Речь пойдет в данном случае не об образе и месте Сталина в актуальном массовом и общественном сознании, а об институциональном и идейном наследии сталинизма и его роли в эволюции постсоветской России — о сталинизме как таковом. 

О сталинизме без Сталина.


«Обратный транзит» и типы авторитаризмов

Если взглянуть на дело в широкой исторической перспективе, можно сказать, что после периода демократизации в 1980–1990-х, приведшей к крушению советской системы, в последние 15 лет Россия переживает нечто вроде «обратного транзита» — движения от недемократического, но плюралистичного режима 1990-х к мягкому (конкурентному) авторитаризму 2000-х и затем — к более жесткому авторитарному режиму, переход к которому начался после протестов 2011–2012 годов и формального возвращения Путина в президентское кресло.

В целом можно говорить, что отличие мягких авторитарных режимов от более жестких определяется изменением роли основных механизмов, обеспечивающих доминирование: в первом случае ведущую роль играют механизмы кооптации («покупки лояльности»), во втором — возрастает значение репрессивности. В тесной связи с этим находятся принципы легитимации режима. Легитимность первых обычно основана прежде всего на экономических успехах, позволяющих им заручиться поддержкой со стороны населения (масштабы которой, впрочем, искусственно завышены и «закреплены» с помощью авторитарных институтов), широко кооптировать элитные и некоторые социальные группы. Таким режимам в большей мере свойственен аполитичный прагматизм и идеологическая нейтральность.

Более жесткие режимы, испытывающие ограничения в ресурсах и вынужденные переносить акцент на репрессивные механизмы, испытывают необходимость в дополнительной легитимации — идеологическом обосновании расширяющейся репрессивности. Они вынуждены объяснять, почему одни граждане имеют право ограничивать, бить, убивать и сажать в тюрьму других. В результате более жесткие (более репрессивные) режимы склонны к большей идеократичности — те или иные идеологические доктрины становятся базовым фактором их легитимации.

Имея в виду эту общую рамку, мы можем перейти к анализу институционального и идеологического наследия сталинизма в эволюции современного российского авторитаризма от мягких к более жестким формам.


Репрессии и репрессии

В обыденном политическом сознании сталинизм — это прежде всего репрессии, может быть, самые массовые в истории человечества, не связанные с этнической враждой. По подсчетам Олега Хлевнюка, в апогее Большого террора — спланированных Сталиным операций НКВД второй половины 1937 и 1938 года — в СССР ежедневно (!) в среднем расстреливали до 1,5 тыс. человек. Общие людские потери страны за годы сталинизма (включая спровоцированный массовый голод) и потери в человеческом капитале по своему масштабу сравнимы с потерями от большой войны.

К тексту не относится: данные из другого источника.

(* ===== verification/Pci.v ===== *)
(** * PCI devices and the set-up of the network card

    Models [src/xv6/pci.c] and the set-up in [src/xv6/i8254.c]: configuration space is
    reached through two ports, every function of every device is probed, and the network
    card, when found, is programmed through registers in memory.  Pages come from
    [kalloc], whose results are an input.  What is printed is left out.

    Configuration addresses are different for different functions and registers; the
    scan finds exactly the functions that are there; the card listens to the hardware
    address the kernel uses. *)

From S2P Require Import Prelude Io Mmu.
Local Open Scope Z_scope.

Definition PCI_CONFIG : Z := 0xCF8.
Definition PCI_DATA : Z := 0xCFC.
Record pci_dev := mkdev {
  bus_num : Z; device_num : Z; function_num : Z; device_id : Z; vendor_id : Z;
  base_class : Z; sub_class : Z; interface : Z; revision_id : Z; bar0 : Z; bar1 : Z }.

Definition pci_write_config (config : Z) : M bus unit := out32 PCI_CONFIG config.
Definition pci_write_data (data : Z) : M bus unit := out32 PCI_DATA data.
Definition pci_read_config : M bus Z := in32 PCI_DATA.
Definition config_addr (bus_num device_num function_num reg_addr : Z) : Z :=
  Z.lor (Z.lor (Z.lor (Z.lor (Z.shiftl (Z.land bus_num 0xFF) 16) (Z.shiftl (Z.land device_num 0x1F) 11))
    (Z.shiftl (Z.land function_num 0x7) 8)) (Z.land reg_addr 0xFC)) 0x80000000.
Definition pci_access_config (b d f r : Z) : M bus Z := pci_write_config (config_addr b d f r) ;;; pci_read_config.
Definition pci_write_config_register (b d f r data : Z) : M bus unit :=
  pci_write_config (config_addr b d f r) ;;; pci_write_data data.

Это миллионы жизней и миллионы и миллионы искалеченных лагерями, пытками и тюрьмами судеб.

Разумеется, ничего похожего в сегодняшней политической реальности мы не наблюдаем. При существенном росте уровня репрессивности российского режима в 2010-е годы масштаб репрессий в 2014–2016-м, по данным проекта Politpressing.org, отслеживающего случаи уголовных политических преследований, характеризуется цифрой около 100 новых возбуждаемых дел в год. Формы репрессивного давления, впрочем, в реальности гораздо разнообразнее и не ограничиваются формальными уголовными преследованиями: это избиения полицией на митингах, административные задержания, экономические репрессии (преследования по экономическим статьям), разнообразные неформальные репрессии и пр. И все же политические репрессии в разных формах в сегодняшней России можно охарактеризовать как систематические, но, разумеется, отнюдь не массовые.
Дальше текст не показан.